— What you have to do —
Output only the stretch of the listing that starts at the line containing "(** tls.ConnectionState; [ts_VerifiedChains]" and ends at the line containing "(** The future", reproduced exactly with both ends.

— Extracted data —
********************

(* ===== verification/MXAuth.v ===== *)
(** * MXAuth: the security policies of outbound connections

    framework/module/mxauth.go (levels and the policy interface), and of
    internal/target/remote: security.go (MTA-STS, DNSSEC, DANE, local policy),
    dane.go (verifyDANE) and policy_group.go (the order of the policies).  A policy
    of a delivery is a record of programs; the futures of MTA-STS and DANE are the
    lenses of [PolicyWorld], and waiting for a future runs the lookup it stands for. *)
From S2P Require Import Prelude GoStr ExtErrors Checks Module ConfigEndpoint SmtpConn Dns.
From stdpp Require Import gmap.
From Stdlib Require Import ZifyBool.

Local Open Scope Z_scope.

(** ** Levels *)

Definition TLSNone : Z := 0.
Definition TLSEncrypted : Z := 1.
Definition TLSAuthenticated : Z := 2.
Definition MXNone : Z := 0.
Definition MX_MTASTS : Z := 1.
Definition MX_DNSSEC : Z := 2.

Definition TLSLevel_String (l : Z) : string :=
  if l =? TLSNone then "none" else if l =? TLSEncrypted then "encrypted"
  else if l =? TLSAuthenticated then "authenticated" else "???".
Definition MXLevel_String (l : Z) : string :=
  if l =? MXNone then "none" else if l =? MX_MTASTS then "mtasts" else if l =? MX_DNSSEC then "dnssec" else "???".

Section MXAuth.
Context `{Textproto} {W : Type} `{!SmtpLib W} `{!DnsLib W}.

(** tls.ConnectionState; [ts_VerifiedChains] is whether the field is not nil. *)
Record tls_state := mkTLSState {
  ts_HandshakeComplete : bool;
  ts_ServerName : string;
  ts_PeerCertificates : list Cert;
  ts_VerifiedChains : bool
}.

(** module.DeliveryMXAuthPolicy *)
Record policy := mkPolicy {
  pol_PrepareDomain : string -> Prog W unit;
  pol_PrepareConn : string -> Prog W unit;
  pol_CheckMX : Z -> string -> string -> bool -> Prog W (Z * error);
  pol_CheckConn : Z -> Z -> string -> string -> tls_state -> Prog W (Z * error);
  pol_Reset : Prog W unit
}.
Definition nothing : Prog W unit := mret tt.

(** ** MTA-STS *)

(** mtasts.Policy of go-mtasts *)
Record sts_policy := mkSTS { sts_Enforce : bool; sts_Match : string -> bool }.

(** The future a delivery object keeps, and what getting it gives: the result of the
    lookup started for that name, or the error of the context. *)
Class PolicyWorld := {
  sts_fut : W -> option string;
  sts_set : option string -> W -> W;
  sts_get : string -> Prog W (Result gerror sts_policy);
  tlsa_fut : W -> option string;
  tlsa_set : option string -> W -> W;
  tlsa_wait : error;            (* the error of the context while waiting, if any *)
  tlsa_Verify : TLSA -> Cert -> bool;                 (* TLSA.Verify gives no error *)
  cert_IsCA : Cert -> bool;
  x509_Verify : Cert -> string -> list Cert -> list Cert -> bool  (* name, roots, intermediates *)
}.
Context `{!PolicyWorld}.

Definition nil_future {A} : Prog W A := panic "nil future used".
Definition await_sts : Prog W (Result gerror sts_policy) := fun w =>
  match sts_fut w with Some domain => sts_get domain w | None => nil_future w end.

Definition mtasts_CheckMX (mx : string) : Prog W (Z * error) :=
  p ← await_sts;
  match p with
  | Err _ => mret (MXNone, None)
  | Ok p =>
    if negb (sts_Match p mx) then
      if sts_Enforce p then
        mret (MXNone, Some (smtp_error 550 (Ench 5 7 0) "Failed to establish the MX record authenticity (MTA-STS)" None))
      else mret (MXNone, None)
    else mret (MX_MTASTS, None)
  end.
Definition mtasts_CheckConn (tlsLevel : Z) (st : tls_state) : Prog W (Z * error) :=
  p ← await_sts;
  match p with
  | Err _ => mret (TLSNone, None)
  | Ok p =>
    if negb (sts_Enforce p) then mret (TLSNone, None)
    else if negb (ts_HandshakeComplete st) then
      mret (TLSNone, Some (smtp_error 451 (Ench 4 7 1) "TLS is required but unavailable or failed (MTA-STS)" None))
    else if negb (ts_VerifiedChains st) then
      mret (TLSNone, Some (ESMTP 451 (Ench 4 7 1)
        "Recipient server TLS certificate is not trusted but authentication is required by MTA-STS" "" "" "" "" None
        {[ "tls_level" := FStr (TLSLevel_String tlsLevel) ]}))
    else mret (TLSNone, None)
  end.
Definition mtasts_policy : policy :=
  mkPolicy (fun domain => modify (sts_set (Some domain))) (fun _ => nothing)
    (fun _ _ mx _ => mtasts_CheckMX mx) (fun _ tlsLevel _ _ st => mtasts_CheckConn tlsLevel st) (modify (sts_set None)).

(** The deprecated STS preload list *)
Definition preload_policy : policy :=
  mkPolicy (fun _ => nothing) (fun _ => nothing) (fun mxLevel _ _ _ => mret (mxLevel, None))
    (fun _ tlsLevel _ _ _ => mret (tlsLevel, None)) nothing.

(** ** DNSSEC *)

Definition dnssec_CheckMX (dnssec : bool) : Prog W (Z * error) :=
  mret (if dnssec then MX_DNSSEC else MXNone, None).
Definition dnssec_policy : policy :=
  mkPolicy (fun _ => nothing) (fun _ => nothing) (fun _ _ _ dnssec => dnssec_CheckMX dnssec)
    (fun _ _ _ _ _ => mret (TLSNone, None)) nothing.

(** ** DANE *)

Definition dane_error (code : Z) (ench : EnhancedCode) (msg server : string) : gerror :=
  ESMTP code ench msg "" "remote" "" "" None {[ "remote_server" := FStr server ]}.

(** The usable records of a usage *)
Definition usable (usage : Z) (rec : TLSA) : bool :=
  (0 <=? tlsa_MatchingType rec) && (tlsa_MatchingType rec <=? 2) &&
  (0 <=? tlsa_Selector rec) && (tlsa_Selector rec <=? 1) && (tlsa_Usage rec =? usage).
Definition eeRecs (recs : list TLSA) : list TLSA := filter (fun r => usable 3 r = true) recs.
Definition taRecs (recs : list TLSA) : list TLSA := filter (fun r => usable 2 r = true) recs.

(** The certificates that go to the pool of roots *)
Definition is_root (ta : list TLSA) (cert : Cert) : bool :=
  existsb (fun rec => cert_IsCA cert && tlsa_Verify rec cert) ta.

Definition verifyDANE (recs : list TLSA) (st : tls_state) : Outcome (bool * error) :=
  let no_match := dane_error 550 (Ench 5 7 0) "No matching TLSA records" (ts_ServerName st) in
  match recs with
  | [] => Done (false, None)
  | _ =>
    if negb (ts_HandshakeComplete st) then
      Done (false, Some (dane_error 550 (Ench 5 7 1) "TLS is required but unsupported or failed (enforced by DANE)" (ts_ServerName st)))
    else
      let ee := eeRecs recs in
      let ta := taRecs recs in
      match ee, ta with
      | [], [] => Done (false, None)
      | _, _ =>
        match ts_PeerCertificates st with
        | [] => Panicked "index out of range [0] with length 0"
        | leaf :: _ =>
          if existsb (fun rec => tlsa_Verify rec leaf) ee then Done (true, None)
          else match ta with
          | [] => Done (true, Some no_match)
          | _ =>
            let roots := List.filter (is_root ta) (ts_PeerCertificates st) in
            let intermediates := List.filter (fun c => negb (is_root ta c)) (ts_PeerCertificates st) in
            if x509_Verify leaf (ts_ServerName st) roots intermediates then Done (true, None)
            else Done (false, Some no_match)
          end
        end
      end
  end.

(** discoverTLSA *)
Definition discoverTLSA (res : ExtResolver) (smtpPort mx : string) : Prog W (Result gerror (list TLSA)) :=
  let at_mx : Prog W (Result gerror (list TLSA)) :=
    '(ad, recs, err) ← AuthLookupTLSA res smtpPort "tcp" mx;
    match err with
    | Some e => if IsNotFound (Some e) then mret (Ok []) else mret (Err e)
    | None => mret (Ok (if (ad : bool) then recs else []))
    end in
  let at_rname rname : Prog W (Result gerror (list TLSA)) :=
    if decide (rname = mx) then at_mx
    else
      '(ad, recs, err) ← AuthLookupTLSA res smtpPort "tcp" rname;
      match err with
      | Some e => if IsNotFound (Some e) then at_mx else mret (Err e)
      | None => if (ad : bool) && negb (bool_decide (recs = [])) then mret (Ok recs) else at_mx
      end in
  '(adA, rname, err) ← CheckCNAMEAD res mx;
  match err with
  | Some e => mret (Err e)
  | None =>
    if decide (rname = "") then mret (Err (ENew "no address associated with the host"))
    else if (adA : bool) then at_rname rname
    else if decide (rname = mx) then mret (Ok [])
    else
      '(cnameAD, _, err) ← AuthLookupCNAME res mx;
      match err with
      | Some e => mret (Err e)
      | None => if (cnameAD : bool) then at_rname rname else mret (Ok [])
      end
  end.

(** danePolicy; [None] is the resolver that could not be set up. *)
Record danePolicy := mkDane { dp_extResolver : option ExtResolver; dp_smtpPort : string }.

Definition dane_PrepareConn (c : danePolicy) (mx : string) : Prog W unit :=
  match dp_extResolver c with None => nothing | Some _ => modify (tlsa_set (Some (dns_Fqdn mx))) end.
Definition await_tlsa (c : danePolicy) (res : ExtResolver) : Prog W (Result gerror (list TLSA)) := fun w =>
  match tlsa_fut w with
  | None => nil_future w
  | Some mx => match tlsa_wait with Some e => (w, Done (Err e)) | None => discoverTLSA res (dp_smtpPort c) mx w end
  end.
Definition dane_CheckConn (c : danePolicy) (st : tls_state) : Prog W (Z * error) :=
  match dp_extResolver c with
  | None => mret (TLSNone, None)
  | Some res =>
    recs ← await_tlsa c res;
    match recs with
    | Err e => if IsNotFound (Some e) then mret (TLSNone, None) else mret (TLSNone, Some (WithTemporary (Some e) true))
    | Ok recs =>
      match verifyDANE recs st with
      | Panicked why => panic why
      | Done (_, Some e) => mret (TLSNone, Some e)
      | Done (overridePKIX, None) => mret (if (overridePKIX : bool) then TLSAuthenticated else TLSNone, None)
      end
    end
  end.
Definition dane_policy (c : danePolicy) : policy :=
  mkPolicy (fun _ => nothing) (dane_PrepareConn c) (fun _ _ _ _ => mret (MXNone, None))
    (fun _ _ _ _ st => dane_CheckConn c st) nothing.

(** ** Local policy *)

Record localPolicy := mkLocal { lp_minTLSLevel : Z; lp_minMXLevel : Z }.

Definition local_CheckMX (l : localPolicy) (mxLevel : Z) : Prog W (Z * error) :=
  if mxLevel <? lp_minMXLevel l then
    mret (MXNone, Some (ESMTP 451 (Ench 4 7 0) "Failed to establish the MX record authenticity" "" "" "" "" None
      (<["required_mx_level" := FStr (MXLevel_String (lp_minMXLevel l))]> {[ "mx_level" := FStr (MXLevel_String mxLevel) ]})))
  else mret (MXNone, None).
Definition local_CheckConn (l : localPolicy) (tlsLevel : Z) : Prog W (Z * error) :=
  if tlsLevel <? lp_minTLSLevel l then
    mret (TLSNone, Some (ESMTP 451 (Ench 4 7 1) "TLS it not available or unauthenticated but required" "" "" "" "" None
      (<["required_tls_level" := FStr (TLSLevel_String (lp_minTLSLevel l))]> {[ "tls_level" := FStr (TLSLevel_String tlsLevel) ]})))
  else mret (TLSNone, None).
Definition local_policy (l : localPolicy) : policy :=
  mkPolicy (fun _ => nothing) (fun _ => nothing) (fun mxLevel _ _ _ => local_CheckMX l mxLevel)
    (fun _ tlsLevel _ _ _ => local_CheckConn l tlsLevel) nothing.
(** The levels of localPolicy.Init, by the values its Enum directives allow *)
Definition local_Init (minTLSLevel minMXLevel : string) : localPolicy :=
  mkLocal (if decide (minTLSLevel = "encrypted") then TLSEncrypted
           else if decide (minTLSLevel = "authenticated") then TLSAuthenticated else TLSNone)
          (if decide (minMXLevel = "mtasts") then MX_MTASTS
           else if decide (minMXLevel = "dnssec") then MX_DNSSEC else MXNone).
End MXAuth.

(** ** The order of the policies (PolicyGroup.Init) *)

Definition policy_names : list string := ["mtasts"; "sts_preload"; "dane"; "dnssec"; "local_policy"].
Section Group.
Context {P : Type}.
(** One block: [None] is a duplicate. *)
Fixpoint add_policies (blocks : list (string * P)) (pols : gmap string P) : Result string (gmap string P) :=
  match blocks with
  | [] => Ok pols
  | (name, p) :: blocks =>
    match pols !! name with
    | Some _ => Err name
    | None => add_policies blocks (<[name := p]> pols)
    end
  end.
Definition ordered (pols : gmap string P) : list P := omap (fun name => pols !! name) policy_names.
End Group.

********************

— Output of the exercise —
(** tls.ConnectionState; [ts_VerifiedChains] is whether the field is not nil. *)
Record tls_state := mkTLSState {
  ts_HandshakeComplete : bool;
  ts_ServerName : string;
  ts_PeerCertificates : list Cert;
  ts_VerifiedChains : bool
}.

(** module.DeliveryMXAuthPolicy *)
Record policy := mkPolicy {
  pol_PrepareDomain : string -> Prog W unit;
  pol_PrepareConn : string -> Prog W unit;
  pol_CheckMX : Z -> string -> string -> bool -> Prog W (Z * error);
  pol_CheckConn : Z -> Z -> string -> string -> tls_state -> Prog W (Z * error);
  pol_Reset : Prog W unit
}.
Definition nothing : Prog W unit := mret tt.

(** ** MTA-STS *)

(** mtasts.Policy of go-mtasts *)
Record sts_policy := mkSTS { sts_Enforce : bool; sts_Match : string -> bool }.

(** The future a delivery object keeps, and what getting it gives: the result of the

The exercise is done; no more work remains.